Saved entries
########

(** The port and the address families the listener got: 0 and unset until it is
    bound, and the families are set once. *)
Record ListenBook := mkListenBook { lb_port : Z; lb_families : option str }.
Definition listen_new : ListenBook := mkListenBook 0 None.
Definition set_listen_port (port : Z) (b : ListenBook) : ListenBook := mkListenBook port (lb_families b).
Definition set_listen_families (families : str) (b : ListenBook) : ListenBook :=
  mkListenBook (lb_port b) (Some (default families (lb_families b))).
Definition listen_families (b : ListenBook) : str := default (lit "unknown") (lb_families b).
Definition daemon_listen_port (b : ListenBook) (h : DS) : Z :=
  if lb_port b =? 0 then listen_port (st_settings (ds_store h)) else lb_port b.

(** *** The pairing window *)

Definition begin_pairing (tick : nat) (ttl : Z) (operator : Operator) (h : DS) : result str Error * DS :=
  match new_session tick (ds_now h) ttl with
  | Err e => (Err e, h)
  | Ok session => (Ok (to_base32 (token session)), set_window (Some session) (Some operator) h)
  end.

Definition end_pairing (h : DS) : DS := set_window None None h.

Definition pairing_remaining (h : DS) : option Z :=
  s ← ds_pairing h; if is_exhausted (ds_now h) s then None else Some (remaining (ds_now h) s).

(** *** Sessions *)

Definition clear_renegotiation (peer : Fingerprint) (h : DS) : DS :=
  set_requested (delete peer (ds_requested h)) h.

Definition register_session (handle : SessionHandle) (h : DS) : DS :=
  let h1 := clear_renegotiation (hd_peer handle) h in
  let displaced := ds_sessions h1 !! hd_peer handle in
  let h2 := set_sessions (<[hd_peer handle := handle]> (ds_sessions h1)) h1 in
  match displaced with
  | Some old => emit [ShutdownSession (hd_id old)] h2
  | None => h2
  end.

Definition unregister_session (peer : Fingerprint) (session_id : SessionId) (h : DS) : DS :=
  match ds_sessions h !! peer with
  | Some hd => if bool_decide (hd_id hd = session_id)
               then mark_seen peer (set_sessions (delete peer (ds_sessions h)) h)
               else h
  | None => h
  end.

(** Calls into another component. *)
Definition effect (e : Effect) : tprog () := modify (emit [e]).
(** C4: pairing with the daemon works, and does no more than it should.  Open
    a window on a daemon that does not know the device, let the device present
    the token of that window, let the operator agree and the store be written:
    then both handshakes succeed with each other, the device is on record with
    exactly the auto-granted part of what was negotiated, its session may use
    exactly that, and the window is closed. *)
Theorem daemon_pairs_end_to_end fa fb (ha ha' : HA) (h0 hb : DS) tick ttl op text tok ta tb nonce d' :
  identity_fingerprint (local_device_info ha) = to_hex fa →
  identity_fingerprint (ds_device_info h0) = to_hex fb →
  begin_pairing tick ttl op h0 = (Ok text, hb) → 0 < ttl → from_base32 text = Ok tok →
  peer_record (ds_store h0) fa = None → op (local_device_info ha) fa = Some true →
  let mutual := negotiate (ds_registry h0) (advertised (host_registry ha)) in
  let granted := auto_grant (st_settings (ds_store h0)) in
  let p := paired_record (local_device_info ha) fa mutual granted 1 (ds_unix h0) in
  persist (with_peers (<[fa := p]> (st_peers (ds_store h0))) (ds_store h0)) (ds_disk h0) = (Ok tt, d') →
  store_peer (ds_device_info h0) fb (negotiate (host_registry ha) (advertised (ds_registry h0))) 1 ha =
    (Ok tt, ha') →
  generate_nonce tb = Ok nonce →
  length (random_message_id ta) = 16%nat → length (random_message_id (S ta)) = 16%nat →
  length (random_message_id (S tb)) = 16%nat → length (random_message_id (S (S tb))) = 16%nat →
  random_message_id ta ≠ random_message_id (S ta) →
  random_message_id (S tb) ≠ random_message_id (S (S tb)) →
  ∃ hello req ack resp wa wb ea sa eb sb,
    connect_handshake ms_a fb (Some tok) (mkWorld (REnv <$> [ack; resp]) [] ha ta []) =
      (Ok (ClientEstablished ea sa), wa) ∧ sent_of (w_log wa) = [hello; req] ∧
    accept_handshake ms_b fa (mkWorld (REnv <$> [hello; req]) [] hb tb []) =
      (Ok (eb, sb), wb) ∧ sent_of (w_log wb) = [ack; resp] ∧
    est_peer ea = fb ∧ est_peer eb = fa ∧
    (∀ c, c ∈ negotiated_capabilities eb ↔ c ∈ mutual ∧ c ∈ granted) ∧
    peer_record (ds_store (w_host wb)) fa = Some p ∧
    ds_pairing (w_host wb) = None ∧ daemon_pairing_mode_active (w_host wb) = false.
Proof.
  intros Ia Ib Hbeg Httl Htok Hrec Hop mutual granted p Hper Hsta Hn i1 i2 i3 i4 n1 n2.
  destruct (begin_pairing_Ok _ _ _ _ _ _ Hbeg) as (s & Hs & -> & ->).
  rewrite token_base32_roundtrip in Htok. injection Htok as <-.
  set (hb := set_window (Some s) (Some op) h0). set (h3 := set_window None (Some op) h0).
  set (h5 := set_store (with_peers (<[fa := p]> (st_peers (ds_store h0))) (ds_store h0)) d' h3).
  pose proof (fresh_window_open _ _ _ _ Hs Httl) as Hopen.
  destruct (honest_pairing ms_a ms_b fa fb (token s) ha ha' hb hb hb h3 h3 h5 h5 ta tb nonce
    (p_device_id p) (p_device_name p) (granted_ids p))
    as (hello & req & ack & resp & wa & wb & ea & sa & eb & sb & Ea & Sa & Eb & Sb & Pa & Pb & _ &
        Hc & _ & _ & _ & Hw & Hma);
    try done.
  - unfold lookup_peer, daemon_host, daemon_lookup_peer. unfold peer_record in *. simpl. by rewrite Hrec.
  - unfold pairing_mode_active, daemon_host, daemon_pairing_mode_active. simpl. by rewrite Hopen.
  - by apply daemon_window_holds.
  - unfold confirm_pairing, daemon_host, daemon_confirm_pairing. simpl. by rewrite Hop.
  - unfold store_peer, daemon_host, daemon_store_peer, add_peer, then_persist. simpl.
    change (negotiate _ _) with mutual. fold granted p. by rewrite Hper.
  - unfold lookup_peer, daemon_host, daemon_lookup_peer, peer_record. simpl.
    by rewrite lookup_insert_eq.
  - exists hello, req, ack, resp, wa, wb, ea, sa, eb, sb. rewrite Hw. split_and!; try done.
    + intros c. rewrite Hc, Hma, list_elem_of_filter, granted_ids_elem by done. unfold p at 1.
      rewrite paired_record_allows, (negotiate_swap (host_registry ha) (host_registry hb)).
      unfold mutual. simpl. tauto.
    + unfold peer_record, h5. simpl. by rewrite lookup_insert_eq.
Qed.
End end_to_end.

########

Exercise goal = Going through the entries, return every line holding the word "that".

Exercise answer =
    a window on a daemon that does not know the device, let the device present
    the token of that window, let the operator agree and the store be written:
    exactly that, and the window is closed. *)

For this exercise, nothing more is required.